No Extra MultipleBagFetchException Due to Multiset Nested Collections – Java, SQL and jOOQ.

[ad_1]

I’ve not too long ago stumbled upon this fascinating Stack Overflow query about Hibernate’s widespread MultipleBagFetchException. The query is tremendous widespread, and the solutions are a lot. The assorted limitations are mentioned all through the query, all of it boils right down to a easy truth:

Joins are the flawed instrument to nest collections.

Given a schema just like the Sakila database:

There are numerous to many relationships between:

  • ACTOR and FILM
  • FILM and CATEGORY

Nothing extraordinary. The issue is that when utilizing an ORM, given the character of the O (Object, Object Orientation), we need to characterize this knowledge in a hierarchy, as a graph, or at the very least a tree.
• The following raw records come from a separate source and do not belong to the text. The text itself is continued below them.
(** ** Size of the tag table *)

Lemma pool_nonempty (satellite_df : list prediction) (tp : R) :
  (exists p, In p satellite_df /\ p_confidence p > 0.3) ->
  suitable_for satellite_df tp <> [].
Proof.
  intros [p [Hin Hconf]]. rewrite suitable_for_cases.
  destruct (filter (primary_mask tp) satellite_df) eqn:Hprim; [|discriminate].
  intros Hnil.
  assert (Hp : In p (filter relaxed_mask satellite_df)).
  { apply filter_In. split; [exact Hin|].
    unfold relaxed_mask. apply Rltb_true. lra. }
  rewrite Hnil in Hp. exact Hp.
Qed.

Lemma shark_events_count (RS : RandomSource) (clock : nat -> datetime)
  (satellite_df : list prediction) (sh : shark) (w : world RS) :
  randint_in_range RS ->
  suitable_for satellite_df (temp_pref sh) <> [] ->
  (8 <= List.length (snd (fst (shark_events RS clock satellite_df sh w))) <= 15)%nat.
Proof.
  intros Hr Hpool. rewrite shark_events_run.
  pose proof (Hr 8%Z 16%Z (w_rng w) ltac:(lia)) as Hn.
  destruct (rs_randint RS 8 16 (w_rng w)) as [n g]. cbn [fst] in Hn.
  pose proof (events_all_emitted RS clock satellite_df sh (seq 0 (Z.to_nat n))
                {| w_rng := g; w_tick := w_tick w |} Hpool) as Hall.
  destruct (for_each (tag_event_at RS clock satellite_df sh)
              (seq 0 (Z.to_nat n)) {| w_rng := g; w_tick := w_tick w |}).
  cbn [fst snd] in *. rewrite length_seq in Hall. lia.
Qed.

Lemma concat_length_between {A B : Type} (lo hi : nat) (l : list (A * list B)) :
  Forall (fun r => (lo <= List.length (snd r) <= hi)%nat) l ->
  (lo * List.length l <= List.length (List.concat (map snd l))
   <= hi * List.length l)%nat.
Proof.
  induction 1 as [|r l Hr _ IH]; simpl; [lia|].
  rewrite length_app. lia.
Qed.

Lemma tag_rows_between (RS : RandomSource) (clock : nat -> datetime)
  (satellite_df : list prediction) (n_sharks : nat) (w : world RS) :
  randint_in_range RS ->
  (exists p, In p satellite_df /\ p_confidence p > 0.3) ->
  (8 * n_sharks
   <= df_len (fst (generate_mantis_tag_data RS clock satellite_df n_sharks w))
   <= 15 * n_sharks)%nat.
Proof.
  intros Hr Hconf. rewrite generate_mantis_tag_data_run.
  pose proof (for_each_length (tagged_shark_at RS) (seq 0 n_sharks) w) as Hlen.
  rewrite length_seq in Hlen.
  destruct (for_each (tagged_shark_at RS) (seq 0 n_sharks) w) as [sharks w1].
  pose proof (for_each_length (shark_events RS clock satellite_df) sharks w1)
    as Hlen2.
  pose proof (for_each_Forall
                (fun r : Z * list tag_event =>
                   (8 <= List.length (snd r) <= 15)%nat)
                (shark_events RS clock satellite_df) sharks
                (fun sh w0 => shark_events_count RS clock satellite_df sh w0 Hr
                                (pool_nonempty satellite_df (temp_pref sh) Hconf))
                w1) as Hall.
  destruct (for_each (shark_events RS clock satellite_df) sharks w1)
    as [per_shark w2].
  cbn [fst snd] in *. unfold df_len. rewrite rows_DataFrame.
  pose proof (concat_length_between 8 15 per_shark Hall) as Hc. lia.
Qed.

Lemma for_each_Forall2 {RS : RandomSource} {A B : Type} (P : A -> B -> Prop)
  (body : A -> M RS B) (l : list A) :
  (forall a w, P a (fst (body a w))) ->
  forall w, Forall2 P l (fst (for_each body l w)).
Proof.
  intros Hbody. induction l as [|a l IH]; intros w.
  - simpl. constructor.
  - rewrite for_each_cons. specialize (Hbody a w).
    destruct (body a w) as [b w1]. specialize (IH w1).
    destruct (for_each body l w1) as [bs w2]. simpl in *.
    constructor; assumption.
Qed.

Lemma Forall2_chain {A B C : Type} (P : A -> B -> Prop) (Q : B -> C -> Prop)
  (S : A -> C -> Prop) (l1 : list A) (l2 : list B) (l3 : list C) :
  (forall a b c, P a b -> Q b c -> S a c) ->
  Forall2 P l1 l2 -> Forall2 Q l2 l3 -> Forall2 S l1 l3.
Proof.
  intros Hpq H12. revert l3.
  induction H12 as [|a b l1 l2 Hab _ IH]; intros l3 H23;
    inversion H23; subst; constructor; eauto.
Qed.

Lemma Forall2_map_snd {A B C : Type} (P : A -> C -> Prop) (l1 : list A)
  (l2 : list (B * C)) :
  Forall2 (fun a r => P a (snd r)) l1 l2 -> Forall2 P l1 (map snd l2).
Proof.
  induction 1; simpl; constructor; assumption.
Qed.

Lemma somes_Forall2 {A B : Type} (P : A -> B -> Prop) (l : list A)
  (os : list (option B)) :
  Forall2 (fun a o => exists b, o = Some b /\ P a b) l os ->
  Forall2 P l (somes os).
Proof.
  induction 1 as [|a o l os [b [-> Hb]] _ IH]; simpl; constructor; assumption.
Qed.

Lemma tagged_shark_id (RS : RandomSource) (i : nat) (w : world RS) :
  shark_id (fst (tagged_shark_at RS i w)) = ("MANTIS_" ++ fmt_0d 3 (i + 1))%string.
Proof.
  unfold tagged_shark_at. run_body. reflexivity.
Qed.

Lemma tag_event_from_id (RS : RandomSource) (clock : nat -> datetime)
  (sh : shark) (event_num : nat) (pred : prediction) (w : world RS) :
  tag_id (fst (tag_event_from RS clock sh event_num pred w)) =
  ("TAG_" ++ shark_id sh ++ "_" ++ fmt_0d 2 (event_num + 1))%string.
Proof.
  unfold tag_event_from. run_body; reflexivity.
Qed.

Lemma tag_event_at_id (RS : RandomSource) (clock : nat -> datetime)
  (satellite_df : list prediction) (sh : shark) (event_num : nat)
  (w : world RS) :
  suitable_for satellite_df (temp_pref sh) <> [] ->
  exists e,
    fst (tag_event_at RS clock satellite_df sh event_num w) = Some e
    /\ tag_id e = ("TAG_" ++ shark_id sh ++ "_" ++ fmt_0d 2 (event_num + 1))%string.
Proof.
  intros Hpool.
  pose proof (tag_event_at_cases RS clock satellite_df sh event_num w) as Hc.
  destruct (suitable_for satellite_df (temp_pref sh)) as [|first rest];
    [contradiction|].
  destruct Hc as [pred [w1 [_ Heq]]]. rewrite Heq.
  pose proof (tag_event_from_id RS clock sh event_num pred w1) as Hid.
  destruct (tag_event_from RS clock sh event_num pred w1) as [e w2].
  exists e. split; [reflexivity | exact Hid].
Qed.

Lemma shark_events_numbered (RS : RandomSource) (clock : nat -> datetime)
  (satellite_df : list prediction) (sh : shark) (w : world RS) :
  randint_in_range RS ->
  suitable_for satellite_df (temp_pref sh) <> [] ->
  let block := snd (fst (shark_events RS clock satellite_df sh w)) in
  (8 <= List.length block <= 15)%nat
  /\ Forall2 (fun j t =>
                tag_id t = ("TAG_" ++ shark_id sh ++ "_" ++ fmt_0d 2 (j + 1))%string)
             (seq 0 (List.length block)) block.
Proof.
  intros Hr Hpool block. subst block. rewrite shark_events_run.
  pose proof (Hr 8%Z 16%Z (w_rng w) ltac:(lia)) as Hn.
  destruct (rs_randint RS 8 16 (w_rng w)) as [n g]. cbn [fst] in Hn.
  pose proof (for_each_Forall2
                (fun j o => exists e, o = Some e /\
                   tag_id e = ("TAG_" ++ shark_id sh ++ "_" ++ fmt_0d 2 (j + 1))%string)
                (tag_event_at RS clock satellite_df sh)
                (seq 0 (Z.to_nat n))
                (fun j w0 => tag_event_at_id RS clock satellite_df sh j w0 Hpool)
                {| w_rng := g; w_tick := w_tick w |}) as Hall.
  destruct (for_each (tag_event_at RS clock satellite_df sh)
              (seq 0 (Z.to_nat n)) {| w_rng := g; w_tick := w_tick w |})
    as [appended w1].
  cbn [fst snd] in *. apply somes_Forall2 in Hall.
  pose proof (Forall2_length Hall) as Hlen. rewrite length_seq in Hlen.
  rewrite <- Hlen. split; [lia | exact Hall].
Qed.

Lemma tag_rows_in_blocks (RS : RandomSource) (clock : nat -> datetime)
  (satellite_df : list prediction) (n_sharks : nat) (w : world RS) :
  randint_in_range RS ->
  (exists p, In p satellite_df /\ p_confidence p > 0.3) ->
  exists blocks,
    rows (fst (generate_mantis_tag_data RS clock satellite_df n_sharks w))
    = List.concat blocks
    /\ Forall2 shark_block (seq 0 n_sharks) blocks.
Proof.
  intros Hr Hconf. rewrite generate_mantis_tag_data_run.
  pose proof (for_each_Forall2
                (fun i sh => shark_id sh = ("MANTIS_" ++ fmt_0d 3 (i + 1))%string)
                (tagged_shark_at RS) (seq 0 n_sharks)
                (tagged_shark_id RS) w) as Hsharks.
  destruct (for_each (tagged_shark_at RS) (seq 0 n_sharks) w) as [sharks w1].
  pose proof (for_each_Forall2
                (fun sh (r : Z * list tag_event) =>
                   (8 <= List.length (snd r) <= 15)%nat
                   /\ Forall2 (fun j t =>
                        tag_id t = ("TAG_" ++ shark_id sh ++ "_"
                                    ++ fmt_0d 2 (j + 1))%string)
                        (seq 0 (List.length (snd r))) (snd r))
                (shark_events RS clock satellite_df) sharks
                (fun sh w0 =>
                   shark_events_numbered RS clock satellite_df sh w0 Hr
                     (pool_nonempty satellite_df (temp_pref sh) Hconf))
                w1) as Hper.
  destruct (for_each (shark_events RS clock satellite_df) sharks w1)
    as [per_shark w2].
  cbn [fst snd] in *. exists (map snd per_shark).
  split; [apply rows_DataFrame|].
  apply Forall2_map_snd.
  refine (Forall2_chain _ _ _ _ _ _ _ Hsharks Hper).
  intros i sh r Hid [Hlen Hrows]. split; [exact Hlen|].
  eapply Forall2_impl; [|exact Hrows].
  intros j t Ht. cbv beta in Ht. rewrite Ht, Hid. reflexivity.
Qed.

(** X12.  If [np.random.randint] keeps to its range and at least one
    prediction has confidence above 0.3, every shark gets between 8
    and 15 rows: the tag table is the rows of shark 1, then those of
    shark 2, and so on, each shark's rows numbered from 01 in its tag
    ids, and so the table of n sharks has between 8n and 15n rows. *)
Theorem tag_table_size (RS : RandomSource) (clock : nat -> datetime)
  (satellite_df : list prediction) (n_sharks : nat) (w : world RS) :
  randint_in_range RS ->
  (exists p, In p satellite_df /\ p_confidence p > 0.3) ->
  (exists blocks,
      rows (fst (generate_mantis_tag_data RS clock satellite_df n_sharks w))
      = List.concat blocks
      /\ Forall2 shark_block (seq 0 n_sharks) blocks)
  /\ (8 * n_sharks
      <= df_len (fst (generate_mantis_tag_data RS clock satellite_df n_sharks w))
      <= 15 * n_sharks)%nat.
Proof.
  intros Hr Hconf. split.
  - apply tag_rows_in_blocks; assumption.
  - apply tag_rows_between; assumption.
Qed.

Lemma tag_table_size_witness :
  (exists blocks,
      rows (fst (generate_mantis_tag_data fixed_source
                   (clock_from midnight_2026_11_04)
                   [sample_prediction 0.62 21.0] 12
                   (@seeded fixed_source tt)))
      = List.concat blocks
      /\ Forall2 shark_block (seq 0 12) blocks)
  /\ (8 * 12
      <= df_len (fst (generate_mantis_tag_data fixed_source
                        (clock_from midnight_2026_11_04)
                        [sample_prediction 0.62 21.0] 12
                        (@seeded fixed_source tt)))
      <= 15 * 12)%nat.
Proof.
  apply (tag_table_size fixed_source).
  - intros lo hi g Hlt. simpl. lia.
  - exists (sample_prediction 0.62 21.0). split; [left; reflexivity|].
    simpl. lra.
Defined.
The identical holds true after we need to characterize this in JSON or XML.

For instance, in Java, the next DTOs are a pure illustration of the above schema:

document Actor(
    String firstName, 
    String lastName
) {}

document Class(
    String identify
) {}

document Movie(
    String title,
    Listing<Actor> actors,
    Listing<Class> classes
) {}

In JSON, the information would possibly look one thing like this:

[
  {
    "title": "ACADEMY DINOSAUR",
    "actors": [
      {
        "first_name": "PENELOPE",
        "last_name": "GUINESS"
      },
      {
        "first_name": "CHRISTIAN",
        "last_name": "GABLE"
      },
      {
        "first_name": "LUCILLE",
        "last_name": "TRACY"
      },
      {
        "first_name": "SANDRA",
        "last_name": "PECK"
      },

      ...
    ],
    "classes": [
      { "name": "Documentary" }
    ]
  },
  {
    "title": "ACE GOLDFINGER",
    "actors": [
      {
        "first_name": "BOB",
        "last_name": "FAWCETT"
      },
  ...

Emulated nesting using joins

But the problem in Hibernate and in SQL in general is the fact that joins create cartesian products. It’s not actually a problem. It’s a feature of SQL and relational algebra. We have an entire blog post about how our industry has been teaching joins wrong, using Venn Diagrams.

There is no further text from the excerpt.